Newly arrived mail in the inbox should be marked as read before you close the mailer, even if you haven’t read it. If you’ve read it, file it away; if not, its presence in the inbox is all that matters for the purposes of organisation. This makes mailbox monitors a little more effective and removes the psychological pressure of categorising things according to importance.
For filing away, do not get mired in an elaborate system. I have four folders: correspondence, geekery, work and misc. Anything work-related goes in work, anything else computer-related in geekery. misc is a bin for automatically generated mails I want to keep, such as online shop order confirmations; it has very few mails. Anything else goes in correspondence. The key is that you should not have to spend any time thinking about where to file to, because it is wasted. Regardless how elaborate your rules are, you will never remember where you put a particular mail. Stick it all in a big box and let your mailer’s search facilities deal with finding old mail. Computers do a much better job at searching than humans.
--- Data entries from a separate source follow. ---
(* ===== verification/Server.v ===== *)
(** * Serving requests

    [swarm/src/plugins/db/handler.rs] and the parts of [plugins/db.rs] it
    calls: where a routed write may land, applications of operations to a new
    transaction that commit, roll back or stay open, reads of a table in a
    snapshot, and what follows a commit: scopes this node does not replicate
    are drained, and tables that were inserted into are announced.

    A commit makes the rows of its transaction the store's, which is what the
    engine does when nothing was committed since the transaction began; with
    commits in between it merges the writes, and that is left out. *)

From S2P Require Import Prelude Bytes Skey SkeyRoundtrip SkeyOrder Keys Domain Kv Rows Tx Announce Store Repl Drain Apply.
From Stdlib Require Import ZArith Lia Strings.Byte.
From stdpp Require Import base list option strings sets.

Local Open Scope Z_scope.

(** ** Requests *)

Inductive Constraint := Routed (scope : Scope) | RoutedAt (scope : Scope) (min_version : Version) | Ignore.
Inductive Access := Read | Write.
Inductive Finish := KeepOpen | Commit | Rollback.

Abbreviation TxId := (Z * list byte)%type (only parsing).

Inductive Target := New (constraint : Constraint) (access : Access) (retention : option Duration) | Existing (id : TxId).
Record ApplyRequest := mkApplyRequest { rq_target : Target; rq_ops : list TxOp; rq_finish : Finish }.

Record ApplyResponse := mkApplyResponse {
  ar_tx : option Z;
  ar_node : NodeId;
  ar_last : option TxOpResponse;
}.

(** What the message of an error says, and which operation failed. *)
Inductive cause :=
  | CauseTx (e : tx_error)
  | CauseOp (e : op_error)
  | CauseBehind (min_version : Version)
  | CauseDraining (scope : Scope).
Record ApplyError := mkApplyError { ae_cause : cause; ae_index : option nat }.

Record PeekRequest := mkPeekRequest {
  pk_scope : Scope;
  pk_table : str;
  pk_cursor : option Cursor;
  pk_limit : option nat;
  pk_order : option TbOrderBy;
  pk_count : bool;
}.
Record PeekResponse := mkPeekResponse { ps_entities : list (bytes * bytes); ps_count : option nat }.

(** ** The server

    What it sets going, in order: a drain it starts, a signal to a running one or to a
    replicator, and a table event with the version of the commit. *)
Inductive signal := SigRearm | SigNudge | SigFindable | SigFetched.
Inductive effect :=
  | Started (scope : Scope) (kind : OffloadKind)
  | Signalled (scope : Scope) (s : signal)
  | NudgedReplica (scope : Scope)
  | Inserted (scope : Scope) (table : str) (version : Version).

Section Server.
Context {S : Type} `{Kv S} `{Postcard SyncMeta} `{Postcard MeasurementBody}.
Context (sha256 : bytes -> bytes) (new_v7 : Version -> nat -> bytes) (tx_idle_timeout : Duration).

(** The store, the events of the transactions it holds open, the identifiers given so
    far, and what was set going. *)
Record Server := mkServer {
  sv_store : @Store S;
  sv_metadata : list (Z * option TxEvents);
  sv_minted : nat;
  sv_effects : list effect;
}.

(** [Result<_, Option<Error>>]: no error is sent when the transaction is not there. *)
Definition HM (A : Type) : Type := Env -> Server -> res (option ApplyError) A * Server.

#[export] Instance HM_ret : MRet HM := fun A a env sv => (Ok a, sv).
#[export] Instance HM_bind : MBind HM := fun A B f m env sv =>
  match m env sv with
  | (Ok a, sv) => f a env sv
  | (Err e, sv) => (Err e, sv)
  end.
Definition set_sv_store (sv : Server) (st : Store) : Server := mkServer st (sv_metadata sv) (sv_minted sv) (sv_effects sv).
Definition hprim {A} (f : Env -> Server -> res (option ApplyError) A * Server) : HM A := f.
Definition hfail {A} (e : option ApplyError) : HM A := fun env sv => (Err e, sv).
Definition hattempt {A} (m : SM A) : HM (res tx_error A) := fun env sv =>
  let (r, st) := m env (sv_store sv) in (Ok r, set_sv_store sv st).
(** A call of the store whose error becomes the answer. *)
Definition hstore {A} (m : SM A) : HM A := fun env sv =>
  let (r, st) := m env (sv_store sv) in
  (map_err (fun e => Some (mkApplyError (CauseTx e) None)) r, set_sv_store sv st).
Definition emit (e : effect) : HM unit := fun env sv =>
  (Ok tt, mkServer (sv_store sv) (sv_metadata sv) (sv_minted sv) (sv_effects sv ++ [e])).
Definition asks {A} (f : Store -> A) : HM A := fun env sv => (Ok (f (sv_store sv)), sv).

(** *** Drains and signals *)

(** The store's part of [start_offload], and the drain it starts. *)
Definition start_offload (scope : Scope) (kind : OffloadKind) : HM unit :=
  started ← hprim (fun env sv => let (b, st) := Store.offload scope (sv_store sv) in (Ok b, set_sv_store sv st));
  if (started : bool) then emit (Started scope kind) else mret tt.

Definition is_replica (p : PeerView) : bool := match pv_state p with Replica => true | Draining => false end.

Definition place_routed_write (scope : Scope) : HM unit :=
  replicating ← asks (fun st => is_replicating st scope);
  if (replicating : bool) then mret tt else
  offloading ← asks (fun st => is_offloading st scope);
  if (offloading : bool) then
    now ← hstore now_instant;
    replica_visible ← asks (fun st => existsb is_replica (peer_view scope now st));
    if (replica_visible : bool) then hfail (Some (mkApplyError (CauseDraining scope) None))
    else emit (Signalled scope SigRearm)
  else start_offload scope Sink.

(** The scopes a commit touched: its replicas hear of it, or it is drained. *)
Fixpoint offer_scopes (scopes : list Scope) : HM unit :=
  match scopes with
  | [] => mret tt
  | scope :: scopes =>
      replicating ← asks (fun st => is_replicating st scope);
      offloading ← asks (fun st => is_offloading st scope);
      _ ← (if (replicating : bool) then emit (NudgedReplica scope)
           else if (offloading : bool) then emit (Signalled scope SigNudge)
           else start_offload scope Hidden);
      offer_scopes scopes
  end.

Fixpoint publish_events (events : TxEvents) (version : Version) : HM unit :=
  match events with
  | [] => mret tt
  | (scope, table) :: events => _ ← emit (Inserted scope table version); publish_events events version
  end.

Definition finish_commit (x : @ServedTx S) : HM unit :=
  let events := sx_metadata x in
  let version := tx_ts (sx_tx x) in
  let scopes := active_scopes (sx_tx x) in
  _ ← hstore (commit_tx (sx_tx x));
  _ ← offer_scopes scopes;
  match events with Some events => publish_events events version | None => mret tt end.

(** *** Applications *)

(** The operations on a transaction of the server's own; the identifiers they take
    stay taken. *)
Definition apply_ops (ops : list TxOp) (t : @Transaction S) (metadata : option TxEvents)
  : HM (res (op_error * nat) (option TxOpResponse) * @ServedTx S) := fun env sv =>
  let (r, x) := apply_all sha256 new_v7 ops (mkServedTx t metadata (sv_minted sv)) in
  (Ok (r, x), mkServer (sv_store sv) (sv_metadata sv) (sx_minted x) (sv_effects sv)).

Definition op_failure (e : op_error * nat) : option ApplyError := Some (mkApplyError (CauseOp e.1) (Some e.2)).

Definition new_remote_tx (retention : option Duration) : HM Z :=
  id ← hstore (begin_remote retention (Some tx_idle_timeout));
  hprim (fun env sv => (Ok id, mkServer (sv_store sv) (vm_insert (sv_metadata sv) id None) (sv_minted sv) (sv_effects sv))).

(** The entry of the registry a found transaction is changed in. *)
Definition put_back (id : Z) (x : @ServedTx S) : HM unit := hprim (fun env sv =>
  let st := sv_store sv in
  let txs := match vm_get (st_transactions st) id with
             | Some r => vm_insert (st_transactions st) id (mkRemoteTx (sx_tx x) (rt_idle_timeout r) (rt_last_used r))
             | None => st_transactions st
             end in
  (Ok tt, mkServer (set_transactions st txs) (vm_insert (sv_metadata sv) id (sx_metadata x)) (sv_minted sv) (sv_effects sv))).

Definition remove_tx (id : Z) : HM (option (@Transaction S)) :=
  t ← hstore (remove_remote_tx id);
  hprim (fun env sv => (Ok t, mkServer (sv_store sv) (vm_remove (sv_metadata sv) id) (sv_minted sv) (sv_effects sv))).

Definition apply_registered (id : Z) (ops : list TxOp) : HM (option TxOpResponse) :=
  found ← hstore (find_remote_tx id);
  match (found : option (@Transaction S)) with
  | None => hfail None
  | Some t =>
      metadata ← hprim (fun env sv => (Ok (default None (vm_get (sv_metadata sv) id)), sv));
      r ← apply_ops ops t metadata;
      _ ← put_back id r.2;
      match (r.1 : res (op_error * nat) (option TxOpResponse)) with
      | Ok last => mret last
      | Err e => _ ← remove_tx id; hfail (op_failure e)
      end
  end.

Definition own_id : HM NodeId := fun env sv => (Ok (node_id env), sv).

(** The bound of a transaction that resumes from a version. *)
Definition reassert (constraint : Constraint) : HM unit :=
  match constraint with
  | RoutedAt scope min_version =>
      has ← hstore (scope_has_version scope min_version);
      if (has : bool) then mret tt else hfail (Some (mkApplyError (CauseBehind min_version) None))
  | _ => mret tt
  end.

(** Once it is placed. *)
Definition apply_finish (retention : option Duration) (ops : list TxOp) (finish : Finish) (me : NodeId) : HM ApplyResponse :=
  match finish with
  | KeepOpen =>
      id ← new_remote_tx retention;
      last ← apply_registered id ops;
      mret (mkApplyResponse (Some id) me last)
  | _ =>
      t ← hstore (begin_local retention);
      r ← apply_ops ops t None;
      match (r.1 : res (op_error * nat) (option TxOpResponse)) with
      | Err e => hfail (op_failure e)
      | Ok last =>
          _ ← match finish with Commit => finish_commit r.2 | _ => mret tt end;
          mret (mkApplyResponse None me last)
      end
  end.

Definition apply_new (constraint : Constraint) (access : Access) (retention : option Duration) (ops : list TxOp)
    (finish : Finish) : HM ApplyResponse :=
  _ ← reassert constraint;
  _ ← match constraint, access, finish with
      | Routed scope, Write, (KeepOpen | Commit) => place_routed_write scope
      | _, _, _ => mret tt
      end;
  me ← own_id;
  apply_finish retention ops finish me.

(** An application to a transaction this node holds open. *)
Definition apply_existing (id : Z) (ops : list TxOp) (finish : Finish) : HM ApplyResponse :=
  me ← own_id;
  match finish with
  | KeepOpen => last ← apply_registered id ops; mret (mkApplyResponse (Some id) me last)
  | _ =>
      metadata ← hprim (fun env sv => (Ok (default None (vm_get (sv_metadata sv) id)), sv));
      t ← remove_tx id;
      match (t : option (@Transaction S)) with
      | None => hfail None
      | Some t =>
          r ← apply_ops ops t metadata;
          match (r.1 : res (op_error * nat) (option TxOpResponse)) with
          | Err e => hfail (op_failure e)
          | Ok last =>
              _ ← match finish with Commit => finish_commit r.2 | _ => mret tt end;
              mret (mkApplyResponse None me last)
          end
      end
  end.

Definition handle_apply (req : ApplyRequest) : HM ApplyResponse :=
  match rq_target req with
  | New constraint access retention => apply_new constraint access retention (rq_ops req) (rq_finish req)
  | Existing id => apply_existing id.1 (rq_ops req) (rq_finish req)
  end.

Definition tx_commit (id : Z) : HM unit :=
  metadata ← hprim (fun env sv => (Ok (default None (vm_get (sv_metadata sv) id)), sv));
  minted ← hprim (fun env sv => (Ok (sv_minted sv), sv));
  t ← remove_tx id;
  match (t : option (@Transaction S)) with
  | None => hfail None
  | Some t => finish_commit (mkServedTx t metadata minted)
  end.

Definition tx_rollback (id : Z) : HM unit :=
  t ← remove_tx id;
  match (t : option (@Transaction S)) with None => hfail None | Some _ => mret tt end.

(** *** Reads *)

Definition peek_table (req : PeekRequest) : HM PeekResponse :=
  t ← hstore (begin_local None);
  let table := mkTable (pk_scope req) (pk_table req) in
  entities ← hstore (within (tb_list table (pk_cursor req) (pk_limit req) (pk_order req)) t);
  count ← (if pk_count req then n ← hstore (within (tb_count table) entities.2); mret (Some n.1) else mret None);
  mret (mkPeekResponse entities.1 count).
End Server.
When dealing with mailing lists, do not mark mail as unread once you’ve read it. If at all possible, do not leave your mailing list folders before either reading or skipping all of the new mail. Obviously, thread view is crucial here: you can mark an entire thread’s new mail as read at the touch of a single button if you’ve decided it’s not interesting to you. If you want to procrastine on any replies, instead of leaving the email(s) in question marked as new, copy it/them to your inbox.
And that’s it. It’s a mouthful, but once you’re set up, there is very little effort involved in following this approach.
For mutt users
People who use my mailer of choice can implement this scheme simply by adding the following two settings to their .muttrc:
set sort=threads
set record=<the same value as your $mbox setting>
For the rare case where you need to sort by date, remember that o will let you change the sort order.
Needs covered
This system evolved into its current shape because I have noted that I always work best when I pick the low-hanging fruit first, and so often postpone reading a mail or replying to it when I know it will require a lot of time, effort, and/or concentration. Attempting to combat this tendency has only proven to be a good recipe for dramatically decreasing my overall efficiency and effectiveness. Further, I feel uncomfortable about missing potentially important information (to a nearly neurotic extent in past times, but this is a tendency I learned to successfully control).
These inclinations in combination created a situation where I used to constantly waste energy just to get an overview of pending actionables. Consolidating this function entirely into my inbox has very nearly eliminated the time I spend organising my mail, and yet I can always find any old mail I need in moments. Anything that awaits my attention is in my inbox, marked as unread; mailing list folders light up when they have new mail; the few filing folders are for archival only.
I don’t know how well this scheme would hold up under more than moderate amount of traffic addressed directly at you. It might not work so well for highly networked people. Beyond a certain rate, it will certainly break down – at least without modifications. But for anyone dealing with a less than cataclysmic influx of mail, it should be adequate.